Accusations d'abus des droits de l'homme 

Un grand nombre d’expulsés accusent la police iranienne de mauvais traitements à leur égard.

« Pendant mes deux jours de détention, on ne ma rien donné à manger », a expliqué un jeune expulsé afghan qui a accusé la police iranienne de l’avoir enlevé.

Un autre expulsé a montré sa chemise maculée de sang, en se plaignant : « Ils [la police iranienne] se sont mis à me donner des coups de poing et de pieds au visage, et je me suis mis à saigner.”

Pourtant, un diplomate iranien présent à Kaboul a rejeté toutes ces accusations portées contre les forces de sécurité de son pays.

« Les médias afghans ont décrit de manière exagérée les faits opposant la police iranienne aux clandestins », a affirmé Hashimi, de l’ambassade iranienne à Kaboul.
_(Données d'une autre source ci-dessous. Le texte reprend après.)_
(* ===== verification/Retry.v ===== *)
(** * Retrying an operation

    Models services/sidecar/utils/retry/operation.go ([Do]) and strategy.go (the fixed and
    the exponential strategies).  The operation acts on a world [W]; the world also answers
    whether the context is done and is advanced by a sleep. *)

From S2P Require Import Prelude Errors.

(** The context and the clock, as [Do] uses them. *)
Class Ctx (W : Type) := {
  ctx_Err : W → option error;      (* ctx.Err() *)
  sleep : Z → W → W                (* time.Sleep, in nanoseconds *)
}.

(** [Strategy]: the duration to wait after attempt [i]. *)
Definition Strategy : Type := Z → Z.

(** ** strategy.go *)

Definition millisecond : Z := 1000000.
Definition second : Z := 1000000000.

Record ExponentialStrategy := mkExponential {
  ex_Min : Z;
  ex_Max : Z;
  ex_MaxJitter : Z
}.

(** [int(math.Pow(2, attempt) * 1000)]: exact while it fits in an [int64]; beyond, the
    conversion is implementation-defined ([oob]). *)
Definition pow_1000 (oob attempt : Z) : Z :=
  if attempt <=? 53 then 2 ^ attempt * 1000 else oob.

(** [Duration] with the jitter drawn from [rand.Int63n]: [rand n] is in [0, n). *)
Definition Exponential_Duration (rand : Z → Z) (oob : Z) (e : ExponentialStrategy) (attempt : Z) : Z :=
  let jitter := if ex_MaxJitter e >? 0 then rand (ex_MaxJitter e) else 0 in
  let dur := s64 (ex_Min e + s64 (pow_1000 oob attempt * millisecond)) in
  let dur := s64 (dur + jitter) in
  if dur >? ex_Max e then ex_Max e else dur.

Definition Exponential : ExponentialStrategy :=
  mkExponential 0 (10000 * millisecond) (250 * millisecond).

Definition Fixed (dur : Z) : Strategy := fun _ => dur.

(** ** operation.go *)

Section Do.
Context {W T : Type} `{C : Ctx W}.
Context (strategy : Strategy) (op : W → go (result T * W)).

(** The loop from attempt [i] with [more] attempts to go; [err] is the last error. *)
Fixpoint Do_loop (maxAttempts : Z) (more : nat) (i : Z) (err : error) (w : W)
    : go (result T * W) :=
  match more with
  | O => Ret (Err (AddrOf (ErrFailedPermanently maxAttempts err)), w)
  | S more =>
      match ctx_Err w with
      | Some e => Ret (Err e, w)
      | None =>
          '(r, w1) ← op w;
          match r with
          | Ok v => Ret (Ok v, w1)
          | Err e =>
              let w2 := if i =? maxAttempts - 1 then w1 else sleep (strategy i) w1 in
              Do_loop maxAttempts more (i + 1) e w2
          end
      end
  end.

(** [Do]: at least one attempt is required.  The error before the first attempt is never
    read, since the loop then runs at least once. *)
Definition Do (maxAttempts : Z) (w : W) : go (result T * W) :=
  if maxAttempts <? 1
  then Ret (Err (Errorf "need at least 1 attempt to run op"), w)
  else Do_loop maxAttempts (Z.to_nat maxAttempts) 0 (FmtError "") w.

(** [n] consecutive attempts that all failed, with the sleeps between them ([max] is the
    number of attempts allowed: there is no sleep after the last). *)
Inductive failed (max : Z) : nat → W → W → error → Prop :=
| failed_one w w1 e :
    ctx_Err w = None → op w = Ret (Err e, w1) →
    failed max 1 w (if 0 =? max - 1 then w1 else sleep (strategy 0) w1) e
| failed_more n w w1 w2 e0 e :
    failed max n w w1 e0 → ctx_Err w1 = None → op w1 = Ret (Err e, w2) →
    failed max (S n) w
      (if Z.of_nat n =? max - 1 then w2 else sleep (strategy (Z.of_nat n)) w2) e.

(** [n] failed attempts, possibly none. *)
Definition failed_upto (max : Z) (n : nat) (w w1 : W) : Prop :=
  (n = 0%nat ∧ w1 = w) ∨ ∃ e, failed max n w w1 e.

Lemma failed_upto_snoc max n w w1 w2 e :
  failed_upto max n w w1 → ctx_Err w1 = None → op w1 = Ret (Err e, w2) →
  failed max (S n) w (if Z.of_nat n =? max - 1 then w2 else sleep (strategy (Z.of_nat n)) w2) e.
Proof.
  intros [[-> ->]|[e0 H]] Hc Hop; [by apply failed_one|]. by eapply failed_more.
Qed.

(** One iteration, by the outcome of the operation. *)
Lemma Do_loop_fail max more i err w e w1 :
  ctx_Err w = None → op w = Ret (Err e, w1) →
  Do_loop max (S more) i err w =
  Do_loop max more (i + 1) e (if i =? max - 1 then w1 else sleep (strategy i) w1).
Proof. intros Hc Ho. cbn [Do_loop]. by rewrite Hc, Ho. Qed.

Lemma Do_loop_ok max more i err w v w1 :
  ctx_Err w = None → op w = Ret (Ok v, w1) → Do_loop max (S more) i err w = Ret (Ok v, w1).
Proof. intros Hc Ho. cbn [Do_loop]. by rewrite Hc, Ho. Qed.

Lemma Do_loop_spec max more : ∀ n w w1 e r w',
  Z.of_nat n + Z.of_nat more = max → failed_upto max n w w1 →
  (more = 0%nat → failed max n w w1 e) →
  Do_loop max more (Z.of_nat n) e w1 = Ret (r, w') →
  match r with
  | Ok v => ∃ k w2, Z.of_nat k < max ∧ failed_upto max k w w2 ∧ ctx_Err w2 = None ∧
                    op w2 = Ret (Ok v, w')
  | Err err =>
      (∃ k, Z.of_nat k < max ∧ failed_upto max k w w' ∧ ctx_Err w' = Some err) ∨
      (∃ e', failed max (Z.to_nat max) w w' e' ∧ err = AddrOf (ErrFailedPermanently max e'))
  end.
Proof.
  induction more as [|more IH]; intros n w w1 e r w' Hn Hf He Hl; cbn [Do_loop] in Hl.
  { injection Hl as <- <-. right. exists e. split; [|done].
    replace (Z.to_nat max) with n by lia. auto. }
  destruct (ctx_Err w1) as [err|] eqn:Hctx.
  { injection Hl as <- <-. left. exists n. split; [lia|]. done. }
  destruct (op w1) as [[r1 w2]|] eqn:Hop; [|done]. cbn in Hl.
  destruct r1 as [v|e1].
  { injection Hl as <- <-. exists n, w1. split; [lia|]. done. }
  replace (Z.of_nat n + 1) with (Z.of_nat (S n)) in Hl by lia.
  pose proof (failed_upto_snoc _ _ _ _ _ _ Hf Hctx Hop) as Hf'.
  eapply (IH (S n)); [| | |exact Hl]; [lia|right; by exists e1|by intros _].
Qed.

(** What the operation and the sleeps keep, the whole retry keeps. *)
Lemma Do_loop_keeps (R : W → W → Prop) `{!PreOrder R} max more : ∀ i e w r w',
  (∀ w r w', op w = Ret (r, w') → R w w') → (∀ d w, R w (sleep d w)) →
  Do_loop max more i e w = Ret (r, w') → R w w'.
Proof.
  induction more as [|more IH]; intros i e w r w' Hop Hsl Hd; cbn [Do_loop] in Hd; [by simplify_eq|].
  destruct (ctx_Err w) as [err|]; [by simplify_eq|].
  destruct (op w) as [[r1 w1]|] eqn:Ho; [|done]. cbn in Hd. apply Hop in Ho.
  destruct r1 as [v|e1]; [by simplify_eq|]. apply IH in Hd; [|done..].
  etransitivity; [exact Ho|]. etransitivity; [|exact Hd]. by case_match.
Qed.

Lemma Do_keeps (R : W → W → Prop) `{!PreOrder R} max w r w' :
  (∀ w r w', op w = Ret (r, w') → R w w') → (∀ d w, R w (sleep d w)) →
  Do max w = Ret (r, w') → R w w'.
Proof. unfold Do. intros Hop Hsl Hd. case_match; [by simplify_eq|by eapply Do_loop_keeps]. Qed.

Lemma Do_loop_total max more : ∀ i e w,
  (∀ w, ∃ r w', op w = Ret (r, w')) → ∃ r w', Do_loop max more i e w = Ret (r, w').
Proof.
  induction more as [|more IH]; intros i e w Hop; cbn [Do_loop]; [by eauto|].
  destruct (ctx_Err w); [by eauto|].
  destruct (Hop w) as ([v|e1] & w1 & ->); cbn; eauto.
Qed.

(** C40: [Do] returns the value of the first attempt that succeeds, after fewer than
    [maxAttempts] failures; it returns the context's error when the context was done before
    an attempt; and it returns [ErrFailedPermanently] with the last error only after exactly
    [maxAttempts] failed attempts. *)
Theorem Do_correct max w r w' :
  1 <= max → Do max w = Ret (r, w') →
  match r with
  | Ok v => ∃ k w2, Z.of_nat k < max ∧ failed_upto max k w w2 ∧ ctx_Err w2 = None ∧
                    op w2 = Ret (Ok v, w')
  | Err err =>
      (∃ k, Z.of_nat k < max ∧ failed_upto max k w w' ∧ ctx_Err w' = Some err) ∨
      (∃ e', failed max (Z.to_nat max) w w' e' ∧ err = AddrOf (ErrFailedPermanently max e'))
  end.
Proof.
  intros Hmax H. unfold Do in H. rewrite (proj2 (Z.ltb_ge _ _) Hmax) in H.
  apply (Do_loop_spec max (Z.to_nat max) 0 w w (FmtError "") r w');
    [lia|by left|lia|exact H].
Qed.

(** [Do] always returns when its operation does: at most [maxAttempts] attempts. *)
Theorem Do_returns max w :
  (∀ w, ∃ r w', op w = Ret (r, w')) → ∃ r w', Do max w = Ret (r, w').
Proof.
  intros Hop. unfold Do. destruct (max <? 1); [by eauto|]. by apply Do_loop_total.
Qed.

End Do.

(** A world that counts: operations fail until the counter reaches three. *)
Definition sample_ctx : Ctx Z := {| ctx_Err _ := None; sleep _ w := w |}.

Definition sample_op (w : Z) : go (result Z * Z) :=
  if w <? 2 then Ret (Err (FmtError "not yet"), w + 1) else Ret (Ok w, w).

Lemma Do_correct_witness :
  Do (C := sample_ctx) (Fixed second) sample_op 10 0 = Ret (Ok 2, 2) ∧
  ∃ k w2, Z.of_nat k < 10 ∧ failed_upto (C := sample_ctx) (Fixed second) sample_op 10 k 0 w2 ∧
    sample_op w2 = Ret (Ok 2, 2).
Proof.
  split; [reflexivity|].
  destruct (Do_correct (C := sample_ctx) (Fixed second) sample_op 10 0 (Ok 2) 2 ltac:(lia) eq_refl)
    as (k & w2 & H1 & H2 & _ & H3).
  exists k, w2. split; [exact H1|]. split; [exact H2|exact H3].
Defined.

Lemma Do_returns_witness :
  ∃ r w', Do (C := sample_ctx) (Fixed second) sample_op 10 0 = Ret (r, w').
Proof.
  apply (Do_returns (C := sample_ctx) (Fixed second) sample_op 10 0).
  intros w. unfold sample_op. destruct (w <? 2); eauto.
Defined.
Confrontés à divers problèmes socioéconomiques, les travailleurs afghans se tournent depuis des décennies vers les pays voisins, particulièrement l’Iran et le Pakistan, à la recherche d’opportunités d’emplois.

Les travailleurs afghans, qui constituent une main d’oeuvre peu coûteuse et rompue à la tâche, trouvent souvent du travail, sans pour autant bénéficier de contrat d’embauche formel, selon les analystes et le personnel chargé des missions d’’assistance.

Pourtant, l’inégalité des revenus pourrait bien entretenir le phénomène de la migration de travailleurs Afghans, selon les analystes et les travailleurs humanitaires.

Un ouvrier afghan non qualifié gagne entre un et trois dollars par jour en Afghanistan, mais peut gagner entre sept à neuf dollars par jour en Iran, selon une étude effectuée en 2005 par la Cellule afghane de recherche et d’évaluation (AREU), un groupe national de réflexion.

« Je vais me procurer un passeport ainsi qu’un visa iraniens et je retournerai en Iran », a affirmé un expulsé afghan.